¿Cuánto cuesta una vida?

 

Cuánto vale la vida de un subsahariano en Occidente. Cuánto la de un inmigrante en Suiza. Y cuánto la de un niño enfermo en Bélgica. Y cuánto actualmente en España si se le detecta en su fase embrionaria síndrome de Down. No es este un mundo para niños, ni para inmigrantes, y menos procedentes de África. ¿Es esta la sociedad que estamos creando la que queremos?

Lo de Bélgica de autorizar la eutanasia a menores por mucho que se ejecute para supuestos muy concretos no deja de ser un paso más en los Países Bajos a esta cultura de muerte que parece imperar en un territorio donde los casos de pedofilia no dejan de sorprendernos. Similar a la atención que hemos dejado de prestar a los inmigrantes que proceden del África subsahariana, a los que recibimos con pelotas de goma en vez de compasión y ayudas, y donde sobre todos parece que se tratan de negar unos hechos con numerosos testigos. Suiza, que no ha conocido las guerras mundiales porque siempre ha mirado al otro lado, levanta ahora también su propio muro, estableciendo la cuota para extranjeros, nada menos que de los países de la Unión Europea, del propio Occidente. El país al que tenemos que agradecer la gran acogida que realizó de españoles, sobre todo de castellanos a los años sesenta, que se establecieron allí con familia y trabajo, ahora aprueba la insolidaridad. Pero no debemos rasgarnos las vestiduras. Por mucho que se multipliquen las ONG, los maratones de televisión o los kilos donados a los Bancos de Alimentos, somos muchas veces ajenos a los más débiles.
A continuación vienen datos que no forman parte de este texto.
(** X18.  [POST /refresh-token] with both cookies, when the provider
    delivers tokens: one command is sent, the refresh flow with the
    cookie's refresh token and the secret hash of the cookie's email;
    the answer is 200; the authentication cookie is set to the new
    access token for 12 hours; the refresh-token cookie is set, for 7
    days, only when the provider returned a new refresh token; the
    email cookie is neither set nor cleared. *)
Theorem post_refresh_token_success :
  forall (request : Request) (reply : Reply) (sent : list Command)
         (token email : string) (output : Output)
         (tokens : AuthenticationResultType),
    cookie "refreshToken" request = Some token -> token <> "" ->
    cookie "email" request = Some email -> email <> "" ->
    cognito (InitiateAuthCommand CLIENT_ID "REFRESH_TOKEN_AUTH"
               [ ("REFRESH_TOKEN", token);
                 ("SECRET_HASH",
                  CryptoUtils.calculateSecretHash CLIENT_ID CLIENT_SECRET
                    email) ])
    = Returns output ->
    AuthenticationResult output = Some tokens ->
    exists reply',
      post_refresh_token request reply sent
      = (Ok reply',
         (sent ++ [InitiateAuthCommand CLIENT_ID "REFRESH_TOKEN_AUTH"
                     [ ("REFRESH_TOKEN", token);
                       ("SECRET_HASH",
                        CryptoUtils.calculateSecretHash CLIENT_ID
                          CLIENT_SECRET email) ]])%list)
      /\ Http.statusCode reply' = 200
      /\ Http.sent reply' = Some (JObject [])
      /\ cookieOps reply'
         = (cookieOps reply
            ++ SetCookie "authToken" (AccessToken tokens)
                 (cookieConfig (Some 43200))
            :: (if JS.truthy (RefreshToken tokens)
                then [ SetCookie "refreshToken" (RefreshToken tokens)
                         (cookieConfig (Some 604800)) ]
                else []))%list.
Proof.
  intros request reply sent token email output tokens
         Htoken Hne Hemail Hne' Hcognito Hresult.
  unfold post_refresh_token, try_catch, bind.
  rewrite Htoken, Hemail, (truthy_some token Hne), (truthy_some email Hne').
  cbn [negb orb JS.render]. rewrite refresh_command, Hcognito, Hresult.
  cbn [destructure ret].
  eexists. split; [reflexivity |].
  split; [reflexivity |]. split; [reflexivity |].
  destruct (JS.truthy (RefreshToken tokens)); cbn.
  - rewrite <- app_assoc. reflexivity.
  - reflexivity.
Qed.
Es probable que no nos movamos en las mismas coordenadas al señalar los africanos que se mueren de hambre en la búsqueda de futuro fuera de sus fronteras, los inmigrantes europeos a los que les gustaría trabajar en el país helvético, los niños eutanasiados con enfermedades incurables -como los centenares que cada Navidad reciben en los hospitales españoles en la planta de cáncer infantil la visita de sus ídolos futbolísticos como regalo de Reyes-, ni los pequeñajos con Down en el vientre de sus madres, cuando una vez nacidos, tras pasar la fase de sorpresa y quizá resignación de sus familiares más cercanos conocemos por experiencia que son los hijos más queridos, y quizá los que más alegrías dan. Pero cada uno de ellos es una vida truncada por una sociedad que huye del dolor, que se sumerge en el individualismo y que padece de la enfermedad del desamor. Y todo ello en medio de una crisis económica en España que sume a más de un millón de familias con todos sus miembros en paro en el pozo de la desgracia. He oído tanto hablar de lo que diferencia a nuestra especie del resto, de su capacidad de sorprenderse, de soñar, de compartir, de creer, que aún duele más que la estemos echando a perder.